Totho and she put together a makeshift raft, big enough to float their packs across, with his legs providing the motive power.

‘Now, I’ll shadow you across the river,’ she said. ‘Your Lordship, you can meet us on the far side.’

Salma nodded, and swung into the air with his sword drawn, disappearing overhead.

Totho had no night vision whatsoever. The Wasps had a fire lit in the bowl of a metal shield laid on the bridge, though, and torches burning at either end. The night was chill and the guards had pulled into the bridge’s centre and the burning shield to take up the warmth.

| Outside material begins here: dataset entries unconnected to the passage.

Lemma ReadData_buffer_witness :
  let r := I2C_ReadData 1 0x50 (Some [0; 0; 0]) 2
             (master_with_timeout 1 quiet_bus) in
  exists new buf',
    calls (snd r) = calls (master_with_timeout 1 quiet_bus) ++ new /\
    snd (fst r) = Some buf' /\
    List.length buf' = List.length [0; 0; 0] /\
    (forall j,
       nth j buf' 0 =
       if ((j <? List.length (filter is_read new))
           && (j <? List.length [0; 0; 0]))%nat
       then nth j (map read_byte (filter is_read new)) 0
       else nth j [0; 0; 0] 0) /\
    Forall (fun b => 0 <= b < 256) (map read_byte (filter is_read new)) /\
    (fst (fst r) = true ->
     List.length (filter is_read new) = Z.to_nat 2) /\
    (existsb is_read new = false -> buf' = [0; 0; 0]).
Proof.
  intros r.
  apply (ReadData_buffer 1 0x50 [0; 0; 0] 2
           (master_with_timeout 1 quiet_bus) (snd r)
           (fst (fst r)) (snd (fst r))).
  vm_compute. reflexivity.
Defined.

Lemma CheckDevice_probe_witness :
  let r := I2C_CheckDevice 1 0x50 (master_with_timeout 1 nack_byte_bus) in
  exists new,
    calls (snd r) = calls (master_with_timeout 1 nack_byte_bus) ++ new /\
    ((new = [CallStart 1 false] /\ fst r = false) \/
     (exists ok,
        new = [CallStart 1 true;
               CallWriteByte 1 (uint8 (Z.lor (Z.shiftl 0x50 1) 0x00))
                 (fst r);
               CallStop 1 ok] /\
        get_busy (_I2C_GetBusyFlag 1) (snd r) = negb ok)).
Proof.
  intros r.
  apply (CheckDevice_probe 1 0x50 (master_with_timeout 1 nack_byte_bus)
           (snd r) (fst r)).
  vm_compute. reflexivity.
Defined.


Lemma ISR_start_first_witness :
  fired (snd (I2C_ISR_Handler 1
                (snd (I2C_SetCallback 1 (Some 7%nat)
                        (power_on (mkPinned 0x8000))))))
  = fired (snd (I2C_SetCallback 1 (Some 7%nat)
                  (power_on (mkPinned 0x8000))))
    ++ [(7%nat, I2C_EVENT_START, 0)].
Proof.
  apply (ISR_start_first 1
           (snd (I2C_SetCallback 1 (Some 7%nat)
                   (power_on (mkPinned 0x8000)))) 7%nat);
    reflexivity.
Defined.

(** ** Interrupt entry points and the register read *)

Section EntryPoints.

Context {H : Type} `{Hardware H}.

Lemma ISR_keeps_globals (module : I2C_Module_t) (s : @Driver H) :
  unit1_kept s (snd (I2C_ISR_Handler module s)) /\
  unit2_kept s (snd (I2C_ISR_Handler module s)).
Proof.
  split.
  - apply (fp_ISR_Handler module (@unit1_kept H)); fp_prim; repeat split.
  - apply (fp_ISR_Handler module (@unit2_kept H)); fp_prim; repeat split.
Qed.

He crept to the edge, balancing the raft across his shoulders. He had stripped to his waist, and his boots hung across his neck by their laces. Skrill flitted past him, a shapeless, cloaked ghost, still fully clad, but although he could hear the water ahead of him, he heard no splash.

He lowered himself into the river gently. The raft bobbed but rose again, and he began to push it out, feeling the sluggish current begin to manhandle him towards and under the bridge. He could not see Skrill, and it was too dark to try. Only the fires of the Wasps gave out any light at all.

The river bed fell away from under his feet and he began to kick awkwardly, splashing a little but trying to keep his feet below the surface. The bridge was now passing smoothly overhead and he could hear the murmuring voices of the Wasp guards. He was doing his best to keep a straight course but the insistent current was pulling him out from under the bridge’s shadow now. By the time he was halfway across the stream he was in the open. The red light of the fire crackled above him, but little of it got as far as the water.

The opposite shore was getting close. He could not yet see it but the sound of the water rippling alongside it told him enough. He risked a glance over his shoulder.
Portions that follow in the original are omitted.